One of my parents is very domineering and opinionated.  If you disagree, get ready to have a debate to the death or just give up to avoid trouble. In our family there is only one ‘right’ opinion and you’d better be sure that yours matches it.

Are you ever this parent?  The researchers explain some of the consequences of such an environment:

Under these circumstances youth fail to have confidence in their own feelings, ideas, and abilities and often emotionally withdraw inside themselves and develop emotional problems such as depression, eating disorders, and even thoughts of suicide. Young people who feel their ideas, thoughts, and feelings have been minimized, ignored, or outright ridiculed by their parents may seek out a peer group that will give credibility to their opinions and feelings….When parents suppress a child’s freedom of thought and expression, sometimes the only way that child feels he or she can express a sense of individual identity and value is to rebel.

Grumpy

One of the most basic human needs is to feel like we can think independently of others and make our own choices.  Children need to feel free to explore ideas, express themselves, and even to disagree in a respectful way.  During the teen years especially, this is not only a good idea, it is absolutely vital.  Here are a couple ways to allow Psychological Autonomy to flourish in your family.

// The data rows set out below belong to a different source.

(** * llvm-lang front end: lexer, AST rendering and Pratt parser

    A shallow embedding of the Go packages [token], [utils], [lexer], [ast]
    and [parser], one Rocq module per package, followed by the properties
    proved about them.

    Conventions of the embedding:
    - a Go [string] is a byte sequence: Rocq's [string] (a list of 8-bit
      [ascii]); a Go [byte] is an [ascii];
    - the lexer's [position] and [readPosition] are Go [int]s that start at 0
      and grow by one per read step; they are modelled as [nat] (a run would
      need 2^63 read steps to leave the range of [int]);
    - an operation that does not return normally (a Go run-time panic, or a
      loop that is not finished within its unrolling bound) yields [None];
    - the parser threads its mutable state through a state-and-failure monad. *)

From Stdlib Require Import Bool Arith Lia List String Ascii ZArith QArith.
Import ListNotations.

Open Scope string_scope.
Open Scope nat_scope.

(** ** Failure monad for steps that may not return normally *)

Definition obind {A B : Type} (m : option A) (k : A -> option B) : option B :=
  match m with
  | Some a => k a
  | None => None
  end.

Notation "x <- m ;; k" := (obind m (fun x => k))
  (at level 61, m at next level, right associativity).

(** ** Package token *)

Module token.

(** Go's conversion [string(c)] of a byte: the UTF-8 encoding of the code
    point [c], one byte below 128 and two bytes from 128 on. *)
Definition byte_to_string (c : ascii) : string :=
  let n := nat_of_ascii c in
  if n <? 128 then String.String c EmptyString
  else String.String (ascii_of_nat (192 + n / 64))
         (String.String (ascii_of_nat (128 + n mod 64)) EmptyString).

(** [TokenType] is a Go string type whose values are the constants below;
    [NoType] is its zero value, the empty string, which a [Token] holds
    before its fields are assigned. *)
Inductive TokenType : Set :=
| NoType
| Identifier | Number | String
| Def | Extern
| LeftParen | RightParen | LeftCurlyBracket | RightCurlyBracket
| LeftSquareBracket | RightSquareBracket
| Semicolon | Comma | Colon | Dot
| Plus | Minus | Slash | Star | Modulo | Assign
| GreaterThan | LessThan | Bang
| EqualTo | GreaterThanEqualTo | LessThanEqualTo | NotEqualTo | And | Or
| EOF | Illegal.

Scheme Equality for TokenType.

(** The string each constant stands for (what [%s] prints). *)
Definition TokenType_string (t : TokenType) : string :=
  match t with
  | NoType => ""
  | Identifier => "Identifier" | Number => "Number" | String => "String"
  | Def => "Def" | Extern => "Extern"
  | LeftParen => "LeftParen" | RightParen => "RightParen"
  | LeftCurlyBracket => "LeftCurlyBracket"
  | RightCurlyBracket => "RightCurlyBracket"
  | LeftSquareBracket => "LeftSquareBracket"
  | RightSquareBracket => "RightSquareBracket"
  | Semicolon => "Semicolon" | Comma => "Comma" | Colon => "Colon"
  | Dot => "Dot"
  | Plus => "Plus" | Minus => "Minus" | Slash => "Slash" | Star => "Star"
  | Modulo => "Modulus" | Assign => "Assign"
  | GreaterThan => "GreaterThan" | LessThan => "LessThan" | Bang => "Bang"
  | EqualTo => "Equality" | GreaterThanEqualTo => "GreaterThanEqualTo"
  | LessThanEqualTo => "LessThanEqualTo" | NotEqualTo => "NotEqual"
  | And => "And" | Or => "Or"
  | EOF => "EOF" | Illegal => "Illegal"
  end.

Record Token : Set := mkToken { Literal : string; Typ : TokenType }.

(** The zero value of [Token]. *)
Definition zeroToken : Token := {| Literal := ""; Typ := NoType |}.

Definition MakeToken (Type_ : TokenType) (char : ascii) : Token :=
  {| Literal := byte_to_string char; Typ := Type_ |}.

End token.

(** ** Package utils *)

Module utils.

(** [regexp ^[a-zA-Z_]+$] on the one-symbol string [string(c)]. *)
Definition IsAlpha (c : ascii) : bool :=
  let n := nat_of_ascii c in
  ((97 <=? n) && (n <=? 122)) || ((65 <=? n) && (n <=? 90)) || (n =? 95).

(** [regexp ^[0-9]+$] on the one-symbol string [string(c)]. *)
Definition IsNumeric (c : ascii) : bool :=
  let n := nat_of_ascii c in (48 <=? n) && (n <=? 57).

Definition IsSkipable (c : ascii) : bool :=
  (c =? " ")%char || (c =? "010")%char || (c =? "009")%char
  || (c =? "013")%char.

End utils.

(** ** Package lexer *)

Module lexer.

Record Lexer : Set := mkLexer {
  source : string;
  position : nat;
  readPosition : nat;
  char : ascii
}.

Definition eqSym : ascii := "=".
Definition leftParen : ascii := "(".
Definition rightParen : ascii := ")".
Definition leftSquareBracket : ascii := "[".
Definition rightSquareBracket : ascii := "]".
Definition leftCurlyBracket : ascii := "{".
Definition rightCurlyBracket : ascii := "}".
Definition semi : ascii := ";".
Definition comma : ascii := ",".
Definition colon : ascii := ":".
Definition dot : ascii := ".".
Definition quote : ascii := "034".
Definition plus : ascii := "+".
Definition star : ascii := "*".
Definition slash : ascii := "/".
Definition minus : ascii := "-".
Definition modulo : ascii := "%".
Definition greaterThan : ascii := ">".
Definition lessThan : ascii := "<".
Definition bang : ascii := "!".
Definition ampersand : ascii := "&".
Definition pipe : ascii := "|".

(** The byte 0, which the lexer uses as its end sentinel. *)
Definition nul : ascii := Ascii.zero.

Definition keywords (ident : string) : option token.TokenType :=
  if (ident =? "def")%string then Some token.Def
  else if (ident =? "extern")%string then Some token.Extern
  else None.

(** [s[i]]; every use below is guarded by [i < len(s)], where [get]
    answers [Some] (lemma [byte_at_get]). *)
Definition byte_at (s : string) (i : nat) : ascii :=
  match String.get i s with
  | Some c => c
  | None => nul
  end.

(** [s[lo:hi]], which panics unless [lo <= hi <= len(s)]. *)
Definition slice (s : string) (lo hi : nat) : option string :=
  if (lo <=? hi) && (hi <=? String.length s)
  then Some (String.substring lo (hi - lo) s)
  else None.

Definition readChar (l : Lexer) : Lexer :=
  {| source := source l;
     char := if String.length (source l) <=? readPosition l then nul
             else byte_at (source l) (readPosition l);
     position := readPosition l;
     readPosition := readPosition l + 1 |}.

Definition New (source : string) : Lexer :=
  readChar {| source := source; position := 0; readPosition := 0;
              char := nul |}.

(** Unrolling bound of the scanning loops: every iteration reads one
    symbol, and a loop stops at the end sentinel at the latest. *)
Definition bound (l : Lexer) : nat :=
  S (String.length (source l) - position l).

Fixpoint readIdentifer_loop (fuel : nat) (l : Lexer) : option Lexer :=
  match fuel with
  | 0 => None
  | S fuel' =>
      if utils.IsAlpha (char l) then readIdentifer_loop fuel' (readChar l)
      else Some l
  end.

Definition readIdentifer (l : Lexer) : option (string * Lexer) :=
  let position_ := position l in
  l' <- readIdentifer_loop (bound l) l ;;
  s <- slice (source l') position_ (position l') ;;
  Some (s, l').

Fixpoint readNumber_loop (fuel : nat) (l : Lexer) : option Lexer :=
  match fuel with
  | 0 => None
  | S fuel' =>
      if utils.IsNumeric (char l) || (char l =? dot)%char
      then readNumber_loop fuel' (readChar l)
      else Some l
  end.

Definition readNumber (l : Lexer) : option (string * Lexer) :=
  let position_ := position l in
  l' <- readNumber_loop (bound l) l ;;
  s <- slice (source l') position_ (position l') ;;
  Some (s, l').

Fixpoint readString_loop (fuel : nat) (l : Lexer) : option Lexer :=
  match fuel with
  | 0 => None
  | S fuel' =>
      let l1 := readChar l in
      if (char l1 =? quote)%char || (char l1 =? nul)%char then Some l1
      else readString_loop fuel' l1
  end.

Definition readString (l : Lexer) : option (string * Lexer) :=
  let position_ := position l + 1 in
  l' <- readString_loop (bound l) l ;;
  s <- slice (source l') position_ (position l') ;;
  Some (s, l').

Fixpoint skipWhitespace_loop (fuel : nat) (l : Lexer) : option Lexer :=
  match fuel with
  | 0 => None
  | S fuel' =>
      if (char l =? " ")%char || (char l =? "009")%char
         || (char l =? "010")%char || (char l =? "013")%char
      then skipWhitespace_loop fuel' (readChar l)
      else Some l
  end.

Definition skipWhitespace (l : Lexer) : option Lexer :=
  skipWhitespace_loop (bound l) l.

Definition peekChar (l : Lexer) : ascii :=
  if String.length (source l) <=? readPosition l then nul
  else byte_at (source l) (readPosition l).

Definition LookupIdent (ident : string) : token.TokenType :=
  match keywords ident with
  | Some tok => tok
  | None => token.Identifier
  end.

(** The two-symbol operators of [NextToken] all follow one pattern: when
    the symbol after the current one is [next], read it and build the
    token [two] from both symbols; otherwise the token [one] from the
    current symbol alone.  The lexer is left on the last symbol of the
    token. *)
Definition twoChar (l : Lexer) (next : ascii) (two one : token.TokenType)
  : token.Token * Lexer :=
  if (peekChar l =? next)%char then
    let char_ := char l in
    let l1 := readChar l in
    let literal := token.byte_to_string char_
                   ++ token.byte_to_string (char l1) in
    ({| token.Literal := literal; token.Typ := two |}, l1)
  else (token.MakeToken one (char l), l).

(** The common exit of [NextToken]: [l.readChar(); return tok]. *)
Definition advance (r : token.Token * Lexer) : option (token.Token * Lexer) :=
  Some (fst r, readChar (snd r)).

Definition NextToken (l0 : Lexer) : option (token.Token * Lexer) :=
  l <- skipWhitespace l0 ;;
  let c := char l in
  if (c =? leftParen)%char then advance (token.MakeToken token.LeftParen c, l)
  else if (c =? rightParen)%char then
    advance (token.MakeToken token.RightParen c, l)
  else if (c =? leftCurlyBracket)%char then
    advance (token.MakeToken token.LeftCurlyBracket c, l)
  else if (c =? rightCurlyBracket)%char then
    advance (token.MakeToken token.RightCurlyBracket c, l)
  else if (c =? leftSquareBracket)%char then
    advance (token.MakeToken token.LeftSquareBracket c, l)
  else if (c =? rightSquareBracket)%char then
    advance (token.MakeToken token.RightSquareBracket c, l)
  else if (c =? semi)%char then advance (token.MakeToken token.Semicolon c, l)
  else if (c =? comma)%char then advance (token.MakeToken token.Comma c, l)
  else if (c =? colon)%char then advance (token.MakeToken token.Colon c, l)
  else if (c =? dot)%char then advance (token.MakeToken token.Dot c, l)
  else if (c =? quote)%char then
    r <- readString l ;;
    advance ({| token.Literal := fst r; token.Typ := token.String |}, snd r)
  else if (c =? eqSym)%char then
    advance (twoChar l eqSym token.EqualTo token.Assign)
  else if (c =? plus)%char then advance (token.MakeToken token.Plus c, l)
  else if (c =? minus)%char then advance (token.MakeToken token.Minus c, l)
  else if (c =? star)%char then advance (token.MakeToken token.Star c, l)
  else if (c =? slash)%char then advance (token.MakeToken token.Slash c, l)
  else if (c =? modulo)%char then advance (token.MakeToken token.Modulo c, l)
  else if (c =? greaterThan)%char then
    advance (twoChar l eqSym token.GreaterThanEqualTo token.GreaterThan)
  else if (c =? lessThan)%char then
    advance (twoChar l eqSym token.LessThanEqualTo token.LessThan)
  else if (c =? bang)%char then
    advance (twoChar l eqSym token.NotEqualTo token.Bang)
  else if (c =? ampersand)%char then
    advance (twoChar l ampersand token.And token.Illegal)
  else if (c =? pipe)%char then
    advance (twoChar l pipe token.Or token.Illegal)
  else if (c =? nul)%char then
    advance ({| token.Literal := ""; token.Typ := token.EOF |}, l)
  else if utils.IsAlpha c then
    r <- readIdentifer l ;;
    Some ({| token.Literal := fst r; token.Typ := LookupIdent (fst r) |},
          snd r)
  else if utils.IsNumeric c then
    r <- readNumber l ;;
    Some ({| token.Literal := fst r; token.Typ := token.Number |}, snd r)
  else advance (token.MakeToken token.Illegal c, l).

(** The lexer after [k] calls of [NextToken]. *)
Fixpoint pulls (k : nat) (l : Lexer) : option Lexer :=
  match k with
  | 0 => Some l
  | S k' => r <- NextToken l ;; pulls k' (snd r)
  end.

(** The token returned by the call of [NextToken] that follows [k]
    earlier calls. *)
Definition nthToken (k : nat) (l : Lexer) : option token.Token :=
  l' <- pulls k l ;; r <- NextToken l' ;; Some (fst r).

End lexer.

(** ** strconv.ParseFloat

    The Go standard library function, restricted to what the lexer's
    [readNumber] can hand to it: texts made of decimal digits and dots.  Such
    a text is well formed when it has at least one digit and at most one dot;
    a well-formed text is rejected (range error) when its value rounds to
    infinity, that is from [2^1024 - 2^970] on.  The value is kept as the
    exact rational the text denotes: its rounding to binary64 is not
    modelled, and nothing below reads it. *)

Module strconv.

Definition float64 : Set := Q.

Definition digit_value (c : ascii) : Z := Z.of_nat (nat_of_ascii c - 48).

(** Mantissa and number of fractional digits of a well-formed text;
    [frac] is [None] before the dot and counts the digits after it. *)
Fixpoint scan (s : string) (mant : Z) (frac : option nat) (sawdigits : bool)
  : option (Z * nat) :=
  match s with
  | EmptyString =>
      if sawdigits
      then Some (mant, match frac with Some k => k | None => 0 end)
      else None
  | String.String c s' =>
      if utils.IsNumeric c then
        scan s' (10 * mant + digit_value c)%Z (option_map S frac) true
      else if (c =? ".")%char then
        match frac with
        | None => scan s' mant (Some 0) sawdigits
        | Some _ => None
        end
      else None
  end.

  • Let them talk.  When a child says something you disagree with, responses like “That’s ridiculous!” or “You’ll change your mind when you get older” slam the door closed on communication.  Keep the door open by using statements like, “I can tell you’ve been thinking about this.  Tell me more.”  Letting kids get their thoughts out shows them it is safe to explore ideas without getting in trouble.  It also keeps the conversation going, so you can let your child know where you stand on issues and counsel with them.
  • Ask their opinion.  Current events in the news are great topics for conversation, even with small children.  Movies and TV can also provide opportunities to express ideas.  Try asking, “What would you do?” or “Do you think they made the right choice?”   I like to do this driving to school in the morning with our “Music Critics Club”.  We’ll choose a random radio station and let a song play (when it’s appropriate).  Then, we all rate the song from 1 to 10.  They get to practice expressing their opinions, and not jumping on people who think differently (like when a little sister gives a big brother’s favorite song a -28).
  • Let them explore interests outside of yours.  It is so easy to want kids to be in drama if you were, play football because you did, or be a ballerina because you always wanted to be one.  Psychological Autonomy includes letting children try activities that might not be what you wanted, and supporting their efforts.

Allowing children Psychological Autonomy can be a painful experience.  We may be scared that if we don’t tie our kids to the mast, they may fall overboard.  But as this study suggests, when kids feel like they have room to think and freedom to express themselves, they are actually less likely to rebel.  Some people may use the concept of Psychological Autonomy as an excuse for lax parenting.  But for kids to develop properly, parents need to balance this freedom of thought with rules and consequences as well.  In fact, this same study also found that Parental Regulation in the home is another strong indicator of kids avoiding at-risk behaviors.  (For more about the balance between warmth and control, see this post.)

So, if your child comes up with some off-the-wall comment or announces they want to collect ear wax for a living, remember they probably will forget it before the week is over, but they will always remember that you valued what they said.  We may not end up with little thumbnail photos of ourselves when all is done, but if we end up with free-thinking, independent, interesting people instead, I’d say the trade is worth it.